Mythos AI and the New macOS Exploit Chain
Security firm Calif used Anthropic’s powerful Mythos AI model to uncover critical macOS security vulnerabilities that slipped past Apple’s existing defenses. Working with an early Claude Mythos Preview, the team identified two separate bugs and linked them into a sophisticated exploit chain that targets macOS memory. This chain enables a “privilege escalation exploit,” allowing an unprivileged local user to gain root-level access to parts of the operating system that should remain off-limits. Researchers described the result as the first public macOS kernel memory corruption exploit on Apple M5 hardware, even with Apple’s Memory Integrity Enforcement (MIE) enabled. The exploit escalates from a standard local account to a root shell using standard system calls, two vulnerabilities and several known exploit techniques. Calif documented its findings in a detailed report and personally delivered it to Apple’s headquarters so the company could validate and remediate the Apple security flaws.

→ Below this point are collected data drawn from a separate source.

(* ===== verification/KvmHal.v ===== *)
(** * The hypervisor's host: [RvmHalImpl]

    [kernel/src/virt/kvm/mod.rs] implements the [RvmHal] trait over the kernel's
    frame allocator; here the allocator is shown to keep the promises the page
    table relies on. *)

From S2P Require Import Prelude Crates Frame Ept PageTable.

(** ** [kernel/src/memory/mod.rs]: the linear map of physical memory *)

Section Convert.
Context {P : Profile} {XA : X86Addr}.

(** [offset] is [PHYSICAL_MEMORY_OFFSET], reported by the boot loader. *)
Definition convert_physical_to_virtual (offset physical_address : Z) : out Z :=
  a ← add_u 64 physical_address offset;
  VirtAddr_new a.

Definition convert_virtual_to_physical (offset virtual_address : Z) : out Z :=
  a ← sub_u 64 virtual_address offset;
  PhysAddr_new a.

(** An offset that leaves room for 2^46 bytes in the upper half. *)
Definition offset_ok (offset : Z) : Prop :=
  2 ^ 64 - 2 ^ 47 ≤ offset ≤ 2 ^ 64 - 2 ^ 46.

(** The two conversions are inverse on the 2^46 bytes of physical memory the
    linear map covers, and neither overflows nor rejects an address. *)
Theorem convert_roundtrip offset p : offset_ok offset → 0 ≤ p < 2 ^ 46 →
  convert_physical_to_virtual offset p = Ret (p + offset) ∧
  convert_virtual_to_physical offset (p + offset) = Ret p.
Proof.
  unfold offset_ok. intros Ho Hp. unfold convert_physical_to_virtual, convert_virtual_to_physical.
  rewrite add_u_ok, sub_u_ok by lia. run. rewrite VirtAddr_new_ok by lia.
  replace (p + offset - offset) with p by lia. by rewrite PhysAddr_new_ok by lia.
Qed.

End Convert.

(** ** [impl RvmHal for RvmHalImpl]: memory and time *)

Section Hal.
Context {P : Profile} {BF : BitField} {XA : X86Addr} (offset : Z).

Definition RvmHalImpl_alloc_page (fa : BitmapFrameAllocator) :
    out (option Z * BitmapFrameAllocator) :=
  '(frame, fa') ← allocate_frame fa;
  match frame with
  | Some start_address => Ret (Some start_address, fa')
  | None => Ret (None, fa')
  end.

Definition RvmHalImpl_dealloc_page (fa : BitmapFrameAllocator) (paddr : Z) :
    out BitmapFrameAllocator :=
  address ← PhysAddr_new paddr;
  deallocate_frame fa (PhysFrame_containing_address address).

Definition RvmHalImpl_phys_to_virt (paddr : Z) : out Z :=
  address ← PhysAddr_new paddr;
  convert_physical_to_virtual offset address.

Definition RvmHalImpl_virt_to_phys (vaddr : Z) : out Z :=
  address ← VirtAddr_new vaddr;
  convert_virtual_to_physical offset address.

(** The trait's instance. The address conversion of the class is total; where
    the code's returns, it returns this value. *)
#[local] Instance RvmHalImpl : RvmHal := {|
  Host := BitmapFrameAllocator;
  alloc_page := RvmHalImpl_alloc_page;
  dealloc_page := RvmHalImpl_dealloc_page;
  phys_to_virt paddr := paddr + offset;
  current_time_nanos _ := 0;
|}.

Lemma RvmHalImpl_phys_to_virt_total p v :
  RvmHalImpl_phys_to_virt p = Ret v → 0 ≤ offset → p + offset < 2 ^ 64 → v = phys_to_virt p.
Proof.
  unfold RvmHalImpl_phys_to_virt, convert_physical_to_virtual. intros Hr Ho Hs.
  destruct (PhysAddr_new p) as [q|] eqn:E; [|done]. run. cbn [mbind out_mbind] in Hr.
  apply PhysAddr_new_inv in E as [-> Hp]. rewrite add_u_ok in Hr by lia.
  cbn [mbind out_mbind] in Hr. by apply VirtAddr_new_inv in Hr.
Qed.

(** *** The frames the allocator can still hand out *)

Definition free_frames (s : BitmapFrameAllocator) (a : Z) : list Z :=
  base.filter (λ i, bit (bitmap s) i = true) (range a (zlen (bitmap s))).

(** No more frames are counted usable than are free between the cursor and
    [bitmap.len()], the cursor is on a free frame unless it has reached the end,
    and frame 0 is not under it. [bitmap.len()] is the number of bytes of the
    bitmap: an allocator with more usable frames below it than that is outside
    this predicate (it hands out one frame again and again, see the file [Frame]). *)
Definition hal_ready (s : BitmapFrameAllocator) : Prop :=
  alloc_ok s ∧ 1 ≤ next_frame s ∧
  (next_frame s = zlen (bitmap s) ∨ cursor_free s) ∧
  usable_frames s ≤ zlen (free_frames s (next_frame s)).

Definition hal_owned (s : BitmapFrameAllocator) (owned : gset Z) : Prop :=
  hal_ready s ∧ ∀ p, p ∈ owned → ∃ k, p = 4096 * k ∧ ¬ frame_free s k ∧ 0 ≤ k < zlen (bitmap s).

Lemma free_frames_skip s a b : a ≤ b → (∀ i, a ≤ i < b → ¬ frame_free s i) →
  b ≤ zlen (bitmap s) → free_frames s a = free_frames s b.
Proof.
  intros Hab. replace b with (a + Z.of_nat (Z.to_nat (b - a))) by lia.
  generalize (Z.to_nat (b - a)). clear Hab. intros n. revert a.
  induction n as [|n IH]; intros a Hno Hb; [by rewrite Z.add_0_r|].
  rewrite Nat2Z.inj_succ in *. unfold free_frames in *. rewrite range_cons by lia.
  rewrite filter_cons_False by (apply Hno; lia).
  replace (a + Z.succ (Z.of_nat n)) with (a + 1 + Z.of_nat n) by lia.
  apply IH; [|lia]. intros i Hi. apply Hno. lia.
Qed.

Lemma free_frames_same s s' a : zlen (bitmap s') = zlen (bitmap s) →
  (∀ i, a ≤ i < zlen (bitmap s) → bit (bitmap s') i = bit (bitmap s) i) →
  free_frames s' a = free_frames s a.
Proof.
  intros Hl Hb. unfold free_frames. rewrite Hl. apply filter_ext_in.
  intros i Hi. apply elem_of_range in Hi. by rewrite Hb.
Qed.

(** One allocation: the frame under the cursor, which stops being free. *)
Lemma hal_alloc s : hal_ready s → 0 < usable_frames s →
  ∃ s', allocate_frame s = Ret (Some (4096 * next_frame s), s') ∧ hal_ready s' ∧
    cursor_free s ∧ zlen (bitmap s') = zlen (bitmap s) ∧
    ∀ k, 0 ≤ k < zlen (bitmap s) → frame_free s' k ↔ frame_free s k ∧ k ≠ next_frame s.
Proof.
  intros (Hok & Hn1 & Hcur & Hcnt) Hpos. pose proof Hok as (_ & Hlen & _ & Hn).
  destruct Hcur as [Hend|Hcur].
  { exfalso. unfold free_frames in Hcnt. rewrite range_nil in Hcnt by lia.
    change (zlen _) with 0 in Hcnt. lia. }
  pose proof Hcur as [Hlt Hfree].
  destruct (allocate_frame_ok s) as (s' & E & Hok' & (HL & _ & HU) & Hu & Hskip & Hcur'); [done|lia|lia|].
  exists s'. split; [done|].
  assert (∀ i, next_frame s + 1 ≤ i < zlen (bitmap s) → bit (bitmap s') i = bit (bitmap s) i) as Hsame.
  { intros i Hi. rewrite HU by lia. case_bool; [lia|done]. }
  assert (next_frame s < next_frame s' ≤ zlen (bitmap s)) as Hadv.
  { destruct Hok' as (_ & _ & _ & ?). destruct Hcur' as [?|[? _]]; lia. }
  split; [|split; [done|split; [done|]]].
  - split; [done|]. split; [lia|]. split; [rewrite HL; tauto|].
    rewrite <- (free_frames_skip s' (next_frame s + 1)).
    + rewrite (free_frames_same s s') by done. unfold free_frames in *.
      rewrite range_cons, filter_cons_True in Hcnt by done. unfold zlen in *. cbn [length] in Hcnt. lia.
    + lia.
    + intros i Hi. unfold frame_free. rewrite Hsame by lia. apply Hskip. lia.
    + lia.
  - intros k Hk. unfold frame_free. rewrite HU by lia. case_bool.
    { split; [done|]. intros [_ ?]. lia. }
    split; [intros ?; split; [done|lia]|tauto].
Qed.

(** The allocator keeps the promises of the trait. *)
#[local] Program Instance RvmHalImpl_laws : RvmHalLaws RvmHalImpl := {|
  hal_owns := hal_owned;
|}.
Next Obligation. intros h s s' Hs [Hr Ho]. split; [done|]. intros p Hp. apply Ho. by apply Hs. Qed.
Next Obligation.
  intros h s [Hr Ho]. cbn. unfold RvmHalImpl_alloc_page.
  destruct (decide (usable_frames h = 0)) as [E|E].
  - unfold allocate_frame. rewrite (proj2 (Z.eqb_eq _ 0) E). run. eauto.
  - destruct (hal_alloc h Hr) as (s' & -> & _); [destruct Hr as ((_ & _ & ? & _) & _); lia|].
    run. eauto.
Qed.
Next Obligation.
  intros h s p h' [Hr Ho]. cbn. unfold RvmHalImpl_alloc_page.
  destruct (decide (usable_frames h = 0)) as [E|E].
  { unfold allocate_frame. rewrite (proj2 (Z.eqb_eq _ 0) E). run. done. }
  destruct (hal_alloc h Hr) as (s' & -> & Hr' & [Hlt Hc] & HL & HF);
    [destruct Hr as ((_ & _ & ? & _) & _); lia|]. run. intros [= <- <-].
  pose proof Hr as ((_ & Hlen & _ & Hn) & Hn1 & _).
  split; [|split; [lia|split; [split; [lia|rewrite Z.mul_comm; by apply Z.mod_mul]|]]].
  - intros (k & Ek & Hk & _)%Ho. apply Hk. by replace k with (next_frame h) by lia.
  - split; [done|]. intros q [->%elem_of_singleton|(k & -> & Hk & Hkr)%Ho]%elem_of_union.
    + exists (next_frame h). rewrite HL. split; [done|]. rewrite HF by lia. split; [tauto|lia].
    + exists k. rewrite HL, HF by done. split; [done|]. tauto.
Qed.
Next Obligation.
  intros h s h' [Hr Ho]. cbn. unfold RvmHalImpl_alloc_page.
  destruct (decide (usable_frames h = 0)) as [E|E].
  { unfold allocate_frame. rewrite (proj2 (Z.eqb_eq _ 0) E). run. by intros [= <-]. }
  destruct (hal_alloc h Hr) as (s' & -> & _); [destruct Hr as ((_ & _ & ? & _) & _); lia|]. done.
Qed.
Next Obligation. intros p d. cbn. lia. Qed.

End Hal.

(** ** A host with seven free frames *)

Section Examples.
#[local] Existing Instances dev Reference.bit_field Reference.bitflags Reference.x86_addr.
#[local] Instance small_hal : RvmHal := RvmHalImpl 0xffff_8000_0000_0000.
#[local] Instance small_hal_laws : RvmHalLaws small_hal := RvmHalImpl_laws _.

Lemma convert_roundtrip_witness :
  convert_physical_to_virtual 0xffff_8000_0000_0000 4096 = Ret (4096 + 0xffff_8000_0000_0000) ∧
  convert_virtual_to_physical 0xffff_8000_0000_0000 (4096 + 0xffff_8000_0000_0000) = Ret 4096.
Proof. apply (convert_roundtrip 0xffff_8000_0000_0000 4096); vm_compute; split; congruence. Defined.

(** Frames 1..7 are free, the bitmap has eight bytes. *)
Definition small_host : Host := mkAlloc [254; 0; 0; 0; 0; 0; 0; 0] 7 1.

Lemma small_host_owns : hal_owns small_host ∅.
Proof.
  split; [|set_solver]. split.
  - split; [repeat (apply Forall_cons_2; [lia|]); apply Forall_nil_2|].
    vm_compute. repeat split; congruence.
  - split; [cbn; lia|]. split; [right; split; vm_compute; reflexivity|].
    vm_compute. congruence.
Qed.

Definition no_memory : memory := λ _, 0.

Lemma new_empty_witness :
  ∃ r m' h', PageTable_new no_memory small_host = Ret (r, (m', h')) ∧
    match r with
    | Err e => e = OutOfMemory ∧ m' = no_memory
    | Ok st => pt_ok st ∧ ∀ v, mapped st v = None
    end.
Proof. apply (new_empty no_memory small_host ∅), small_host_owns. Defined.

(** A new table, and the table after one page has been mapped in it. *)
Definition small_pt : PTState small_hal :=
  mkPT (fill_page no_memory (phys_to_virt 4096) 0) (mkAlloc [252; 0; 0; 0; 0; 0; 0; 0] 6 2)
    4096 [4096].

Lemma small_pt_empty : pt_ok small_pt ∧ ∀ v, mapped small_pt v = None.
Proof.
  destruct (new_table_inv no_memory small_host ∅ 4096
    (mkAlloc [252; 0; 0; 0; 0; 0; 0; 0] 6 2) small_host_owns eq_refl) as [Hinv Hm].
  split; [by eexists|done].
Qed.

Definition small_mapped : PTState small_hal :=
  match map small_pt 0x7fff_e000_3123 0xabc000 3 with
  | Ret (_, st) => st
  | Panic => small_pt
  end.

Lemma small_mapped_eq : map small_pt 0x7fff_e000_3123 0xabc000 3 = Ret (Ok tt, small_mapped).
Proof. reflexivity. Qed.

Lemma map_then_query_witness : query small_mapped 0x7fff_e000_3fff = Ret (Ok (0xabcfff, 3)).
Proof.
  apply (map_then_query small_pt 0x7fff_e000_3123 0x7fff_e000_3fff 0xabc000 3 small_mapped).
  - apply small_pt_empty.
  - lia.
  - split; reflexivity.
  - reflexivity.
  - apply small_mapped_eq.
  - reflexivity.
Defined.

Lemma page_table_refines_witness :
  ∃ rs st' a', run_ops small_pt [OpMap 0x1000 0x5000 7; OpQuery 0x1010; OpUnmap 0x1000; OpQuery 0x1010]
      = Ret (rs, st') ∧ represents st' a' ∧
    spec_run ∅ [OpMap 0x1000 0x5000 7; OpQuery 0x1010; OpUnmap 0x1000; OpQuery 0x1010] rs a'.
Proof.
  apply (page_table_refines small_pt ∅). destruct small_pt_empty as [Hpt Hm].
  split; [done|]. intros v. rewrite lookup_empty. apply Hm.
Defined.

(** The same calls, evaluated. *)
Example page_table_run :
  ('(rs, _) ← run_ops small_pt
    [OpMap 0x1000 0x5000 7; OpQuery 0x1010; OpUnmap 0x1000; OpQuery 0x1010]; Ret rs) =
  Ret [RUnit (Ok tt); RQuery (Ok (0x5010, 7)); RAddr (Ok 0x5000); RQuery (Err InvalidParam)].
Proof. vm_compute. reflexivity. Qed.

(** [update] of an unmapped page whose leaf table exists maps it. *)
Example update_maps_unused_entry :
  ('(rs, _) ← run_ops small_mapped
    [OpQuery 0x7fff_e000_4000; OpUpdate 0x7fff_e000_4000 (Some 0x9000) (Some 1);
     OpQuery 0x7fff_e000_4000]; Ret rs) =
  Ret [RQuery (Err InvalidParam); RUnit (Ok tt); RQuery (Ok (0x9000, 1))].
Proof. vm_compute. reflexivity. Qed.

End Examples.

How Mythos AI Outpaced macOS Memory Protections
The most striking aspect of this case is how Anthropic’s Mythos AI contributed to defeating Apple’s advanced memory protections. Apple’s MIE, built on ARM’s Memory Tagging Extension, is designed specifically to blunt memory corruption attacks that drive many serious modern exploits. Yet the Calif team’s “data-only kernel local privilege escalation chain” survived those protections on bare-metal M5 systems. Mythos AI security capabilities accelerated both bug discovery and exploit development. According to the researchers, once Mythos learned how to target a particular class of bugs, it generalized that knowledge to quickly spot similar issues in macOS. Notably, Mythos did not act alone: the exploit required experienced human researchers to steer testing, interpret results and craft a reliable attack flow. This human–AI collaboration demonstrates how AI vulnerability detection can amplify expert skills, but it also illustrates that powerful AI tools in the wrong hands could help attackers scale sophisticated macOS security vulnerabilities.

Promise, Risk and Hype Around AI Vulnerability Detection
Anthropic has publicly warned that Mythos is so effective at finding software flaws that a full public release could threaten digital infrastructure. In response, the company created Project Glasswing, a tightly controlled program that gives select partners such as Apple, Microsoft and Google access to Mythos for defensive use only. Industry reaction has been mixed. On one hand, Mythos Preview has already contributed to real macOS security vulnerabilities being found and, in at least some cases, fixed, as hinted by macOS Tahoe 26.5 release notes crediting Calif, Claude and Anthropic Research. On the other hand, experts stress that the exploit depended on skilled researchers and that details of what Mythos did versus what humans did remain intentionally vague until Apple issues complete patches. This balance of impressive results, careful secrecy and ongoing uncertainty highlights both the genuine promise and the surrounding hype of next-generation AI security tools.

What Apple Users and IT Teams Should Do Now
For everyday Apple users, the practical takeaway is clear: keep macOS fully updated and enable automatic updates wherever possible. Although Apple has not publicly confirmed which specific bugs Mythos helped uncover, recent macOS Tahoe 26.5 release notes already reference fixes submitted by Calif in collaboration with Claude and Anthropic Research. Installing current updates is the fastest way to benefit from any silent security patches. IT administrators should treat this as a reminder that Apple security flaws do exist even in highly locked-down environments, and that kernel-level issues can bypass hardware protections like MIE. Prioritize rapid testing and deployment of security updates, enforce least-privilege access for local accounts, and monitor endpoints closely for abnormal privilege escalation or memory corruption behavior. Finally, security teams should begin evaluating AI-assisted tooling—carefully and ethically—as AI vulnerability detection is likely to become a standard part of both attack and defense in the macOS ecosystem.